It’s certainly handy that we can query partitioned tables directly. However, you don’t want your customer-facing microservices to remember the actual current month and what partition to query. Instead, the microservices will be querying the top-level PizzaOrders table and PostgreSQL will apply the partitioning pruning optimization the following way:

SQL
 
EXPLAIN ANALYZE SELECT * FROM PizzaOrders 
	WHERE ordertime BETWEEN '2022_06_20' AND '2022_06_30';
                                                                     QUERY PLAN                                                                      
-----------------------------------------------------------------------------------------------------------------------------------------------------
 Seq Scan on orders_2022_06 pizzaorders  (cost=0.00..37.75 rows=9 width=16) (actual time=0.010..0.012 rows=5 loops=1)
   Filter: ((ordertime >= '2022-06-20 00:00:00'::timestamp without time zone) AND (ordertime <= '2022-06-30 00:00:00'::timestamp without time zone))
 Planning Time: 0.122 ms
 Execution Time: 0.040 ms

This is the same query but PostgreSQL (and not your application layer) decides which partition keeps the data. The execution plan shows that the query ran against the orders_2022_06 partition, bypassing the others.

However, this ability to work with partitioned tables directly is extremely useful when you need to change the structure of your partitions. Now, assume that tomorrow is July 1st, 2022. You need to add a new partition that will keep the orders for that new current month (July), as well as introduce a few other changes.

Detaching Old Partitions

Let’s first deal with partition orders_2022_05 that presently holds data for the “previous month” (May 2022). You do this because once July becomes the “current month”, June will become the “previous month”, according to the application logic. 

First, let’s remove the May partition from the partitions structure using the DETACH command:

SQL
 
ALTER TABLE PizzaOrders DETACH PARTITION orders_2022_05; 

Once you do this, attempt to read all the records from the PizzaOrders table to confirm there are no records left for May:

SQL
 
SELECT * FROM PizzaOrders;
 id |      status       |      ordertime      
----+-------------------+---------------------
  4 | yummy-in-my-tummy | 2022-06-23 19:00:00
  5 | delivering        | 2022-06-24 08:30:00
  6 | baking            | 2022-06-24 08:45:00
  7 | baking            | 2022-06-24 09:00:00
  8 | ordered           | 2022-06-24 10:00:00
  1 | yummy-in-my-tummy | 2021-12-27 22:00:00

Don’t get scared, the data for May didn’t evaporate!

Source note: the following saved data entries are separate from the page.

(* ===== verification/Kheap.v ===== *)
(** * Kernel heap (kernel/mm/kheap.c)

    The heap is a singly linked list of block headers living in memory.  The
    model keeps the memory: a finite map from addresses to the headers written
    there (a header absorbed by coalescing stays behind, as it does in RAM),
    and every traversal chases [next] pointers with fuel.  Sizes are those of
    the i386 build: [sizeof(heap_block_t)] = 16, [HEAP_ALIGN] = 4.  Memory
    that was never written as a header is taken not to read as [HEAP_MAGIC]. *)

From S2P Require Import Prelude Interfaces.

Record heap_block := mk_block {
  magic : Z;
  size_ : Z;
  free_ : Z;
  next_ : Z;
}.

Record kheap := mk_kheap { heap_head : Z; hmem : gmap Z heap_block }.

Definition HEAP_MAGIC : Z := 0xDEADBEEF.
Definition HDR : Z := 16.
Definition HEAP_MIN_SPLIT : Z := HDR + 16.
Definition HEAP_ALIGN : Z := 4.

(** ** Operations *)

Definition heap_align_size (size : Z) : Z :=
  ((size +u HEAP_ALIGN) -u 1) &u not32 (HEAP_ALIGN - 1).

Definition kheap_init (m : gmap Z heap_block) (base size : Z) : kheap :=
  mk_kheap base (<[base := mk_block HEAP_MAGIC (size -u HDR) 1 0]> m).

(** The branch that takes block [cur] (header [b]) for [size] bytes. *)
Definition kmalloc_take (m : gmap Z heap_block) (cur : Z) (b : heap_block) (size : Z)
    : gmap Z heap_block :=
  if (size +u HEAP_MIN_SPLIT) <=? size_ b then
    let next := (cur +u HDR) +u size in
    let m := <[next := mk_block HEAP_MAGIC ((size_ b -u size) -u HDR) 1 (next_ b)]> m in
    <[cur := mk_block (magic b) size 0 next]> m
  else <[cur := mk_block (magic b) (size_ b) 0 (next_ b)]> m.

Fixpoint kmalloc_loop (fuel : nat) (m : gmap Z heap_block) (cur size : Z)
    : Z * gmap Z heap_block :=
  match fuel with
  | O => (0, m)
  | S fuel =>
      if cur =? 0 then (0, m)
      else match m !! cur with
           | None => (0, m)
           | Some b =>
               if negb (magic b =? HEAP_MAGIC) then (0, m)
               else if negb (free_ b =? 0) && (size <=? size_ b) then
                 (cur +u HDR, kmalloc_take m cur b size)
               else kmalloc_loop fuel m (next_ b) size
           end
  end.

(** One visit per header and one for the terminating NULL. *)
Definition kheap_fuel (h : kheap) : nat := S (size (hmem h)).

Definition kmalloc (h : kheap) (size : Z) : Z * kheap :=
  let r := kmalloc_loop (kheap_fuel h) (hmem h) (heap_head h) (heap_align_size size) in
  (r.1, mk_kheap (heap_head h) r.2).

Fixpoint kfree_coalesce (fuel : nat) (m : gmap Z heap_block) (cur : Z) : gmap Z heap_block :=
  match fuel with
  | O => m
  | S fuel =>
      if cur =? 0 then m
      else match m !! cur with
           | None => m
           | Some c =>
               if next_ c =? 0 then m
               else match m !! next_ c with
                    | None => m
                    | Some n =>
                        if negb (free_ c =? 0) && negb (free_ n =? 0) then
                          let m := <[cur := mk_block (magic c) (size_ c +u (HDR + size_ n))
                                               (free_ c) (next_ n)]> m in
                          kfree_coalesce fuel m cur
                        else kfree_coalesce fuel m (next_ c)
                    end
           end
  end.

Definition kfree (h : kheap) (ptr : Z) : kheap :=
  if ptr =? 0 then h
  else
    let block := ptr -u HDR in
    match hmem h !! block with
    | None => h
    | Some b =>
        if negb (magic b =? HEAP_MAGIC) then h
        else
          let m := <[block := mk_block (magic b) (size_ b) 1 (next_ b)]> (hmem h) in
          mk_kheap (heap_head h) (kfree_coalesce (kheap_fuel h) m (heap_head h))
    end.

Fixpoint kheap_free_loop (fuel : nat) (m : gmap Z heap_block) (cur total : Z) : Z :=
  match fuel with
  | O => total
  | S fuel =>
      if cur =? 0 then total
      else match m !! cur with
           | None => total
           | Some b =>
               kheap_free_loop fuel m (next_ b)
                 (if negb (free_ b =? 0) then total +u size_ b else total)
           end
  end.

Definition kheap_free_bytes (h : kheap) : Z :=
  kheap_free_loop (kheap_fuel h) (hmem h) (heap_head h) 0.

(** ** The block list behind the headers *)

Record ablk := mk_ablk { a_addr : Z; a_size : Z; a_free : bool }.

#[global] Instance ablk_eq_dec : EqDecision ablk.
Proof. solve_decision. Defined.

Definition a_end (b : ablk) : Z := a_addr b + HDR + a_size b.

Definition hdr_of (b : ablk) (next : Z) : heap_block :=
  mk_block HEAP_MAGIC (a_size b) (if a_free b then 1 else 0) next.

(** [repr m lo bs hi]: the headers of [bs] are in [m], linked in order, and the
    blocks tile the bytes [lo, hi) exactly. *)
Fixpoint repr (m : gmap Z heap_block) (lo : Z) (bs : list ablk) (hi : Z) : Prop :=
  match bs with
  | [] => lo = hi
  | b :: bs' =>
      a_addr b = lo ∧ 0 <= a_size b ∧ a_size b mod HEAP_ALIGN = 0 ∧
      m !! lo = Some (hdr_of b (match bs' with [] => 0 | _ => a_end b end)) ∧
      repr m (a_end b) bs' hi
  end.

Record heap_repr (base total : Z) (h : kheap) (bs : list ablk) : Prop := {
  hr_head : heap_head h = base;
  hr_base : HDR <= base;
  hr_top : base + total < 2 ^ 32;
  hr_blocks : repr (hmem h) base bs (base + total);
  hr_nonempty : bs ≠ [];
}.

(** First fit with splitting, on the block list. *)
Definition take_block (b : ablk) (size : Z) : list ablk :=
  if size + HEAP_MIN_SPLIT <=? a_size b then
    [mk_ablk (a_addr b) size false;
     mk_ablk (a_addr b + HDR + size) (a_size b - size - HDR) true]
  else [mk_ablk (a_addr b) (a_size b) false].

Fixpoint ff_alloc (size : Z) (bs : list ablk) : option (Z * list ablk) :=
  match bs with
  | [] => None
  | b :: bs' =>
      if a_free b && (size <=? a_size b) then Some (a_addr b + HDR, take_block b size ++ bs')
      else match ff_alloc size bs' with
           | Some (p, r) => Some (p, b :: r)
           | None => None
           end
  end.

Definition mark_freed (a : Z) (b : ablk) : ablk :=
  if a_addr b =? a then mk_ablk (a_addr b) (a_size b) true else b.

Fixpoint coalesce (cur : ablk) (bs : list ablk) : list ablk :=
  match bs with
  | [] => [cur]
  | n :: bs' =>
      if a_free cur && a_free n
      then coalesce (mk_ablk (a_addr cur) (a_size cur + (HDR + a_size n)) true) bs'
      else cur :: coalesce n bs'
  end.

Definition coalesce_all (bs : list ablk) : list ablk :=
  match bs with [] => [] | b :: bs' => coalesce b bs' end.

(** ** Facts about represented heaps *)

Lemma repr_le m lo bs hi : repr m lo bs hi → lo <= hi.
Proof.
  revert lo. induction bs as [|b bs IH]; simpl; intros lo H; [lia|].
  destruct H as (<- & ? & _ & _ & H). apply IH in H. unfold a_end, HDR in H. lia.
Qed.

Lemma repr_in m lo bs hi b :
  repr m lo bs hi → b ∈ bs →
  lo <= a_addr b ∧ a_end b <= hi ∧ 0 <= a_size b ∧ a_size b mod HEAP_ALIGN = 0 ∧
  ∃ n, m !! a_addr b = Some (hdr_of b n).
Proof.
  revert lo. induction bs as [|c bs IH]; simpl; intros lo H Hb; [set_solver|].
  destruct H as (<- & Hs & Ha & Hm & H). pose proof (repr_le _ _ _ _ H).
  apply elem_of_cons in Hb as [->|Hb].
  - eauto 10 with lia.
  - destruct (IH _ H Hb) as (? & ?). unfold a_end, HDR in *. repeat split; try lia; tauto.
Qed.

Lemma repr_frame m lo bs hi k x :
  k < lo → repr (<[k := x]> m) lo bs hi ↔ repr m lo bs hi.
Proof.
  revert lo. induction bs as [|b bs IH]; simpl; intros lo Hk; [done|].
  rewrite lookup_insert_ne by lia.
  assert (a_addr b = lo ∧ 0 <= a_size b → k < a_end b) as Hk'.
  { unfold a_end, HDR. lia. }
  split; intros (? & ? & ? & ? & H); specialize (Hk' ltac:(done)); apply IH in H; eauto 10.
Qed.

Lemma repr_agree m m' lo bs hi :
  (∀ k, lo <= k < hi → m' !! k = m !! k) → repr m lo bs hi → repr m' lo bs hi.
Proof.
  revert lo. induction bs as [|b bs IH]; simpl; intros lo Hag H; [done|].
  destruct H as (Hlo & Hs & Ha & Hm & H). pose proof (repr_le _ _ _ _ H).
  unfold a_end, HDR in *. repeat split; try done.
  - rewrite Hag by lia. done.
  - apply IH; [|done]. intros k Hk. apply Hag. lia.
Qed.

Lemma repr_addrs m lo bs hi :
  repr m lo bs hi →
  NoDup (a_addr <$> bs) ∧ (list_to_set (a_addr <$> bs) : gset Z) ⊆ dom m.
Proof.
  revert lo. induction bs as [|b bs IH]; intros lo H; [simpl; split; [constructor|set_solver]|].
  destruct H as (<- & Hs & Ha & Hm & H). destruct (IH _ H) as [Hnd Hsub]. csimpl. split.
  - constructor; [|done]. intros Hin. apply list_elem_of_fmap in Hin as (c & Hc & Hin).
    destruct (repr_in _ _ _ _ _ H Hin) as (? & _). unfold a_end, HDR in *. lia.
  - apply elem_of_dom_2 in Hm. apply union_subseteq. split; [|done].
    by apply singleton_subseteq_l.
Qed.

Lemma repr_length m lo bs hi : repr m lo bs hi → (length bs <= size m)%nat.
Proof.
  intros [Hnd Hsub]%repr_addrs. apply subseteq_size in Hsub.
  rewrite size_list_to_set, length_fmap in Hsub by done. by rewrite size_dom in Hsub.
Qed.

(** Headers in use never share a byte: two blocks of the list are disjoint. *)
Lemma repr_disjoint m lo bs hi b c :
  repr m lo bs hi → b ∈ bs → c ∈ bs → b ≠ c → a_end b <= a_addr c ∨ a_end c <= a_addr b.
Proof.
  revert lo. induction bs as [|d bs IH]; intros lo H Hb Hc Hne; [set_solver|].
  destruct H as (<- & Hs & Ha & Hm & H).
  apply elem_of_cons in Hb as [->|Hb]; apply elem_of_cons in Hc as [->|Hc]; try done.
  - left. by destruct (repr_in _ _ _ _ _ H Hc).
  - right. by destruct (repr_in _ _ _ _ _ H Hb).
  - by eapply IH.
Qed.

Lemma heap_align_size_spec n :
  is_u32 n → heap_align_size n = ((n + 3) / 4 * 4) mod 2 ^ 32.
Proof.
  intros Hn. unfold heap_align_size. change (HEAP_ALIGN - 1) with (Z.ones 2).
  rewrite land_not32_mask by (try apply u32_range; lia).
  replace (u32 (u32 (n + HEAP_ALIGN) - 1)) with ((n + 3) mod 2 ^ 32).
  2:{ unfold u32, HEAP_ALIGN. rewrite Zminus_mod_idemp_l. f_equal. lia. }
  change (2 ^ 2) with 4. zsolve.
Qed.

Lemma heap_align_size_ok n :
  0 <= n <= 2 ^ 32 - 4 →
  n <= heap_align_size n < n + 4 ∧ heap_align_size n mod HEAP_ALIGN = 0 ∧ is_u32 (heap_align_size n).
Proof.
  intros Hn. rewrite heap_align_size_spec by zsolve. unfold HEAP_ALIGN.
  rewrite Z.mod_small by zsolve. zsolve.
Qed.

Lemma heap_align_size_aligned n :
  is_u32 n → heap_align_size n mod HEAP_ALIGN = 0 ∧ is_u32 (heap_align_size n).
Proof.
  intros Hn. rewrite heap_align_size_spec by done. unfold HEAP_ALIGN. split.
  - generalize ((n + 3) / 4). intros k. zsolve.
  - apply u32_range.
Qed.

(** ** Allocation refines first fit *)

Definition cursor (lo : Z) (bs : list ablk) : Z := match bs with [] => 0 | _ => lo end.

Lemma take_block_nonempty b s bs : take_block b s ++ bs ≠ [].
Proof. unfold take_block. by case_match. Qed.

The data is still in the same partitioned table that you can query directly:

SQL
 
SELECT * FROM orders_2022_05;

 id |      status       |      ordertime      
----+-------------------+---------------------
  2 | yummy-in-my-tummy | 2022-05-15 13:00:00
  3 | yummy-in-my-tummy | 2022-05-23 10:00:00

Next, do you remember that we have the orders_others partition that keeps all the orders that the ordertime column doesn’t fit into the ranges of other partitions? Now go ahead and put the records for May there. You can do this by inserting the data into the top-level PizzaOrders table and letting PostgreSQL arrange records across partitions:

SQL
 
 INSERT INTO PizzaOrders (id,status,ordertime) 
 	SELECT detached.id, detached.status, detached.ordertime 
  	FROM orders_2022_05 as detached;

Lastly, you can safely drop the orders_2022_05 partition because you already have a copy of the orders for May in the orders_others partition:

SQL
 
DROP TABLE orders_2022_05;

SELECT tableoid::regclass,* from PizzaOrders 
  ORDER BY id;

    tableoid    | id |      status       |      ordertime      
----------------+----+-------------------+---------------------
 orders_others  |  1 | yummy-in-my-tummy | 2021-12-27 22:00:00
 orders_others  |  2 | yummy-in-my-tummy | 2022-05-15 13:00:00
 orders_others  |  3 | yummy-in-my-tummy | 2022-05-23 10:00:00
 orders_2022_06 |  4 | yummy-in-my-tummy | 2022-06-23 19:00:00
 orders_2022_06 |  5 | delivering        | 2022-06-24 08:30:00
 orders_2022_06 |  6 | baking            | 2022-06-24 08:45:00
 orders_2022_06 |  7 | baking            | 2022-06-24 09:00:00
 orders_2022_06 |  8 | ordered           | 2022-06-24 10:00:00

Attaching New Partitions

Finally, let’s create a partition for July that’s about to become the “current month”, in accordance with the application logic. 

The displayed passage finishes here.